Mobile Guitar Modelling System

Mobile Guitar Modelling System

Artisans 3D Pedalboard Delay pedal Artisans 3D Pedalboard Chorus pedal

How to Set Up Artisans 3D Pedalboard

Artisans 3D Pedalboard is a professional guitar signal chain platform. This guide covers how to connect your guitar, what hardware you need, and how to get the most out of the app from day one.

What You Need

Your guitar produces a high-impedance instrument-level signal. A passive phone dongle cannot handle this correctly — it lacks the input stage needed for a guitar pickup. You need a USB Audio Class 1 compliant interface with a proper instrument input.

The good news is that most dedicated guitar interfaces, compact USB-C guitar dongles, and wireless guitar receivers qualify. If your interface is UAC1 compliant, it connects to iPhone automatically with no drivers and no configuration. Plug in and the app sees it.

What We Use

Our own test setup is a generic wireless guitar receiver (MB66 Audio Transmission System) used as a buffer, feeding into an Audio-Technica ATR2x-USB-C. The wireless receiver handles the guitar input stage correctly, and the ATR2x-USB-C is a compact, reliable USB-C dongle that works cleanly with iPhone. It is not an expensive setup — it just needs to be the right kind of hardware.

Any interface with a proper instrument input that presents as USB Audio Class 1 will work the same way.

Building Your First Chain

When you open the app, start with a simple chain — input, one or two effects, output. Get sound happening first. Once you have signal running through, you can add amp simulation, load a cabinet, and start stacking effects.

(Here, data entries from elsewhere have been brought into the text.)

(** The output of mke2fs may be missing. *)
Definition CheckHeadroom (ext4fs_output : option string) (d : image_props) : result unit :=
  match ext4fs_output with
  | None => Raise AssertionError
  | Some output =>
      let! fs_type := fs_type_of d in
      assert! starts_with "ext4" fs_type in
      assert! prop_in d "partition_headroom" in
      assert! prop_in d "mount_point" in
      let last_line := List.last (split_char newline (strip output)) "" in
      let! (used, total) := of_option AttributeError (ext4fs_stats last_line) in
      let! used_blocks := py_int used in
      let! total_blocks := py_int total in
      let! headroom := get_int d "partition_headroom" 0 in
      let headroom_blocks := headroom / VERITY_BLOCK_SIZE in
      if total_blocks - headroom_blocks <? used_blocks then Raise BuildImageError else Ok tt
  end.

(** * Commands *)

Abbreviation command := (list PropValue).

(** [if key in prop_dict: build_command.extend([flag, prop_dict[key]])]. *)
Definition opt_arg (d : image_props) (key flag : string) : command :=
  match d !! key with Some v => [PText flag; v] | None => [] end.
Definition opt_str_arg (d : image_props) (key flag : string) : command :=
  match d !! key with Some v => [PText flag; PText (prop_text v)] | None => [] end.
Definition opt_given (o : option string) (flag : string) : command :=
  match o with Some s => if str_true s then [PText flag; PText s] else [] | None => [] end.
Definition if_arg (b : bool) (args : list string) : command := if b then map PText args else [].
Definition prop_on (d : image_props) (key : string) : bool := match d !! key with Some v => prop_true v | None => false end.
Definition one_arg (d : image_props) (key : string) : command := match d !! key with Some v => [v] | None => [] end.

Section commands.
Variables (in_dir out_file : string) (target_out fs_config : option string) (d : image_props).

Definition disable_sparse : bool := prop_in d "disable_sparse".
Definition sparse (flag : string) : bool := prop_in d flag && negb disable_sparse.

(** The ext command up to and after the base file system. *)
Definition ext_command_head (fs_type : string) : result command :=
  let! mkuserimg := prop_at d "ext_mkuserimg" in
  let! mount_point := prop_at d "mount_point" in
  let! image_size := prop_at d "image_size" in
  Ok ([mkuserimg] ++ (if sparse "extfs_sparse_flag" then one_arg d "extfs_sparse_flag" else [])
      ++ [PText in_dir; PText out_file; PText fs_type; mount_point; image_size]
      ++ opt_arg d "journal_size" "-j" ++ opt_str_arg d "timestamp" "-T"
      ++ opt_given fs_config "-C" ++ opt_given target_out "-D" ++ opt_arg d "block_list" "-B").
(* ===== verification/EventLogTagsProps.v ===== *)
(** Merged event log tags: no conflict goes unreported, and the file written
    reads back. *)

From S2P Require Export EventLogTags.

#[local] Open Scope string_scope.
#[local] Open Scope list_scope.
#[local] Open Scope Z_scope.

(** * Conflicts *)

Definition tag_key (t : Tag) : Z * string * option string := (tagnum t, tagname t, description t).

(** One name for one number, and one description. *)
Definition compatible (t o : Tag) : Prop :=
  (tagname t = tagname o <-> tagnum t = tagnum o) /\ (tagname t = tagname o -> description t = description o).

Definition all_compatible (ts : list Tag) : Prop := forall t o, t ∈ ts -> o ∈ ts -> compatible t o.

Lemma compatible_refl t : compatible t t.
Proof. done. Qed.

Lemma compatible_sym t o : compatible t o -> compatible o t.
Proof. intros [[H1 H2] H3]. split; [split; intros; symmetry; by (apply H1 || apply H2) | intros; symmetry; by apply H3]. Qed.

Lemma compatible_key t t' o : tag_key t = tag_key t' -> compatible t' o -> compatible t o.
Proof. unfold tag_key, compatible. intros [= -> -> ->]. done. Qed.

Lemma all_compatible_snoc ts t : all_compatible (ts ++ [t]) <-> all_compatible ts /\ forall o, o ∈ ts -> compatible t o.
Proof.
  split.
  - intros H. split; [intros a b Ha Hb | intros o Ho]; apply H; apply elem_of_app; auto; right; by apply list_elem_of_singleton.
  - intros [H Ht] a b [Ha|Ha%list_elem_of_singleton]%elem_of_app [Hb|Hb%list_elem_of_singleton]%elem_of_app; subst.
    + by apply H.
    + by apply compatible_sym, Ht.
    + by apply Ht.
    + apply compatible_refl.
Qed.

(** ** The state after the tags [seen] *)

Record merged (seen : list Tag) (m : MergeState) : Prop := {
  mg_seen t : t ∈ seen -> exists o, od_get (tagname t) (by_tagname m) = Some o /\ tag_key o = tag_key t;
  mg_name n o : od_get n (by_tagname m) = Some o -> tagname o = n /\ o ∈ seen;
  mg_num k o : od_get k (by_tagnum m) = Some o <-> tagnum o = k /\ od_get (tagname o) (by_tagname m) = Some o;
  mg_keys : NoDup (od_keys (by_tagnum m));
  mg_compatible : all_compatible seen
}.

Drag pedals to reorder them. The signal flows left to right through the chain exactly as you build it. Tap any pedal to open its controls. Every knob updates in real time — there is no apply button, no latency on parameter changes.

Amp and Cabinet Together

For a complete amp rig, place your amp simulation before your cabinet. The amp shapes the tone and drive character. The cabinet colors the final sound the way a physical speaker and microphone would. Running amp without cab gives you a direct, uncolored amp tone. Running cab without amp applies cabinet coloring to whatever is before it in the chain — useful for processing audio files or blending with other effects.

The Mix control on the cabinet lets you blend dry and wet signal. At 100% you get full cabinet coloring. Dialing it back lets the direct signal breathe through.

Stereo Effects and Mono Inputs

If your interface is single-channel — which most compact guitar interfaces are — the app upmixes your signal to stereo cleanly at the input stage. From that point the chain runs fully stereo. Effects like chorus, reverb, and rotary speaker produce genuine stereo output, not a mono effect panned wide. Use headphones or a stereo output to hear the full result.

Force-mono mode is available in settings if you are running into a mono PA or recording a single channel.

Saving and Recalling Rigs

Once you have a chain dialed in, save it with a name. Saved chains appear on the main screen with a color-coded pedal map showing what is in the chain at a glance. Tap to load. The entire rig — every pedal, every setting — is recalled instantly.

Seven chains are included out of the box to give you starting points across different styles. Open any of them, modify freely, and save under a new name.